**Work to complete**
Scan the records below and say how many lines include the word "DhtRecords", giving no other text.

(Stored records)
(* ===== verification/DhtReplication.v ===== *)
(** * Replication of records in the overlay

    Models network/replication/dht-replication.js over the record store of
    [DhtRecords]: the iterative read over a bounded frontier, and the quorum
    write whose placements run concurrently.  The overlay (routing, walks and
    requests to peers) is an interface; its peers carry verified node
    identifiers, as network/discovery/quic-rpc.js checks every hint. *)
From S2P Require Import Prelude JSMap JSValue Dates Host Protocol Kademlia DhtRecords.
Import Canonical Keys Kademlia.Ids DhtRecords.Records.

Module DhtReplication.

Record peer := Peer { nodeId : string; endpoints : list jval; publicKey : jval }.

(** What the manager uses of [discovery] and [rpc]. *)
Class Overlay (W : Type) := {
  self_id : string;
  alpha : Z;
  closest : string → Z → M W (list peer);
  known : string → M W (option peer);
  walk : option (string → Z → M W (list string * Z * Z));
  findValue : peer → jval → jval → M W (list jval * list peer)
}.

Record manager := Manager { replicationFactor : Z; writeQuorum : Z; writeTimeoutMs : Z; quorumGraceMs : Z }.

Definition within (v : jval) (lo hi : Z) (message : string) : result Z :=
  match is_integer v with
  | Some n => if bool_decide (n < lo)%Z || bool_decide (hi < n)%Z then Throw (error message) else Ok n
  | None => Throw (error message)
  end.

Definition at_least (v : jval) (lo : Z) (message : string) : result Z :=
  match is_integer v with
  | Some n => if bool_decide (n < lo)%Z then Throw (error message) else Ok n
  | None => Throw (error message)
  end.

Definition new_manager (replicationFactor writeQuorum writeTimeoutMs quorumGraceMs : jval) : result manager :=
  rf ← at_least replicationFactor 1 "replicationFactor must be >= 1";
  quorum ← within writeQuorum 1 rf "writeQuorum must be within replicationFactor";
  timeout ← within writeTimeoutMs 100 120000 "writeTimeoutMs must be between 100 and 120000";
  grace ← within quorumGraceMs 0 10000 "quorumGraceMs must be between 0 and 10000";
  Ok (Manager rf quorum timeout grace).

Record manager_ok (m : manager) : Prop := {
  mo_factor : (1 ≤ replicationFactor m)%Z;
  mo_quorum : (1 ≤ writeQuorum m ≤ replicationFactor m)%Z;
  mo_timeout : (100 ≤ writeTimeoutMs m ≤ 120000)%Z;
  mo_grace : (0 ≤ quorumGraceMs m ≤ 10000)%Z
}.

Lemma within_ok v lo hi message n : within v lo hi message = Ok n → (lo ≤ n ≤ hi)%Z.
Proof.
  unfold within. destruct (is_integer v) as [k|]; [|done]. destruct (_ || _) eqn:E; [done|]. intros <-%Ok_inj. bool_hyps. lia.
Qed.

Lemma new_manager_ok rf quorum timeout grace m : new_manager rf quorum timeout grace = Ok m → manager_ok m.
Proof.
  unfold new_manager. intros (a & Ha & Hm)%bind_Ok_inv. apply bind_Ok_inv in Hm as (b & Hb%within_ok & Hm).
  apply bind_Ok_inv in Hm as (c & Hc%within_ok & Hm). apply bind_Ok_inv in Hm as (d & Hd%within_ok & <-%Ok_inj).
  unfold at_least in Ha. destruct (is_integer rf) as [k|]; [|done]. destruct (bool_decide (k < 1)%Z) eqn:E; [done|].
  apply Ok_inj in Ha as <-. bool_hyps. split; cbn; lia.
Qed.

(** [Number(v)] for [v] not a number *)
Class Numbers := number_of : jval → jnum.
Definition js_number `{Numbers} (v : jval) : jnum := match v with JNum n => n | _ => number_of v end.

Definition lookupRounds `{Numbers} (value : jval) (fallback : Z) : result Z :=
  match (if nullish value then JInt fallback else js_number value) with
  | JInt n => if bool_decide (n < 0)%Z || bool_decide (64 < n)%Z
              then Throw (error "lookupRounds must be between 0 and 64") else Ok n
  | _ => Throw (error "lookupRounds must be between 0 and 64")
  end.

Definition keyspaceTarget (namespace key : jval) : string := to_string namespace +:+ ":" +:+ to_string key.

Fixpoint uniquePeers_from (seen : list string) (peers : list peer) : list peer :=
  match peers with
  | [] => []
  | p :: peers =>
      if nonempty_str (nodeId p) && negb (bool_decide (nodeId p ∈ seen))
      then p :: uniquePeers_from (nodeId p :: seen) peers else uniquePeers_from seen peers
  end.
Definition uniquePeers (peers : list peer) : list peer := uniquePeers_from [] peers.

(** The comparator of [rankPending], at most zero. *)
Definition nearer `{Host} (target : string) (a b : peer) : bool :=
  let left := xorDistance (nodeId a) target in
  let right := xorDistance (nodeId b) target in
  if bool_decide (left < right)%Z then true
  else if bool_decide (right < left)%Z then false
  else bool_decide (localeCompare (nodeId a) (nodeId b) ≤ 0)%Z.

Record lookup_result := LookupResult {
  attempted : bool; l_queried : list string; l_rounds : Z; l_responses : Z; l_error : option string
}.

(** The state of a read: the peers not yet queried, those ever queued and
    queried, the records found, and the counts. *)
Record frontier := Frontier {
  pending : list peer; queued : list string; queried : list string; byId : jsmap string jval;
  failures : list (string * string); foundAt : list string; queries : nat; responses : nat; hintsAccepted : nat
}.

(** ** Concurrent placements *)

(** The state of the placements of one write: the candidates not yet asked,
    those asked and not answered, those whose answer was counted but whose slot
    is not yet free, and the variables of the closure. *)
Record placement := Placement {
  unasked : list string; waiting : list string; settling : list string; acknowledgements : nat;
  storedAt : list string; writeFailures : list (string * string); graceTimer : bool; placementTimedOut : bool;
  finished : bool
}.

Inductive reply := Stored | NotStored | Failed (message : string).

(** A promise of [rpc.store] settles, its [finally] runs, a timer fires. *)
Inductive placement_event := Settled (p : string) (r : reply) | Finally (p : string) | GraceFires | DeadlineFires.

Section placements.
Context (rf minAcks : nat).

Definition finish (s : placement) : placement :=
  Placement (unasked s) (waiting s) (settling s) (acknowledgements s) (storedAt s) (writeFailures s) (graceTimer s)
    (placementTimedOut s) true.

(** The loop that opens slots; [used] counts the other requests in flight and
    the nodes that stored. *)
Fixpoint fill (used : nat) (unasked waiting : list string) : list string * list string :=
  match unasked with
  | [] => ([], waiting)
  | p :: rest => if bool_decide (length waiting + used < rf) then fill used rest (waiting ++ [p]) else (unasked, waiting)
  end.

Definition pump (s : placement) : placement :=
  if finished s then s
  else if bool_decide (rf ≤ length (storedAt s)) then finish s
  else
    let grace := graceTimer s || bool_decide (minAcks ≤ acknowledgements s) in
    let '(unasked, waiting) := fill (length (settling s) + length (storedAt s)) (unasked s) (waiting s) in
    let s := Placement unasked waiting (settling s) (acknowledgements s) (storedAt s) (writeFailures s) grace
               (placementTimedOut s) (finished s) in
    if bool_decide (length waiting + length (settling s) = 0) && bool_decide (unasked = []) then finish s else s.

Definition settle_store (p : string) (r : reply) (s : placement) : placement :=
  let waiting := filter (λ q, q ≠ p) (waiting s) in
  let settling := p :: settling s in
  match r with
  | Stored => Placement (unasked s) waiting settling (S (acknowledgements s))
                (if bool_decide (p ∈ storedAt s) then storedAt s else storedAt s ++ [p]) (writeFailures s) (graceTimer s)
                (placementTimedOut s) (finished s)
  | NotStored => Placement (unasked s) waiting settling (acknowledgements s) (storedAt s)
                   (writeFailures s ++ [(p, "dht_store_not_stored")]) (graceTimer s) (placementTimedOut s) (finished s)
  | Failed message => Placement (unasked s) waiting settling (acknowledgements s) (storedAt s)
                        (writeFailures s ++ [(p, if nonempty_str message then message else "dht_store_failed")])
                        (graceTimer s) (placementTimedOut s) (finished s)
  end.

Definition step (e : placement_event) (s : placement) : placement :=
  match e with
  | Settled p r => if bool_decide (p ∈ waiting s) then settle_store p r s else s
  | Finally p =>
      if bool_decide (p ∈ settling s)
      then pump (Placement (unasked s) (waiting s) (filter (λ q, q ≠ p) (settling s)) (acknowledgements s) (storedAt s)
                   (writeFailures s) (graceTimer s) (placementTimedOut s) (finished s))
      else s
  | GraceFires => if graceTimer s && negb (finished s) then finish s else s
  | DeadlineFires =>
      if finished s then s
      else finish (Placement (unasked s) (waiting s) (settling s) (acknowledgements s) (storedAt s) (writeFailures s)
                     (graceTimer s) (placementTimedOut s || bool_decide (acknowledgements s < minAcks)) (finished s))
  end.

Definition start (self : string) (local : bool) (candidates : list string) : placement :=
  pump (Placement candidates [] [] (if local then 1 else 0) (if local then [self] else []) [] false false false).

Definition run (events : list placement_event) (s : placement) : placement := fold_left (λ s e, step e s) events s.

(** What holds at every point of a write: a node is asked once, at most as many
    hold or may come to hold the record as replicas are wanted, and no candidate
    is forgotten. *)
Record placed (nodes : list string) (s : placement) : Prop := {
  pl_once : NoDup (storedAt s ++ waiting s ++ unasked s);
  pl_nodes : storedAt s ++ waiting s ++ unasked s ⊆ nodes;
  pl_count : acknowledgements s = length (storedAt s);
  pl_slots : length (waiting s) + length (storedAt s) ≤ rf;
  pl_asked : ∀ p, p ∈ nodes → p ∈ storedAt s ++ waiting s ++ unasked s ∨ ∃ reason, (p, reason) ∈ writeFailures s;
  pl_grace : graceTimer s = true → minAcks ≤ acknowledgements s;
  pl_reason : finished s = true → minAcks ≤ acknowledgements s ∨ placementTimedOut s = true ∨
    waiting s = [] ∧ unasked s = []
}.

**Task output**
3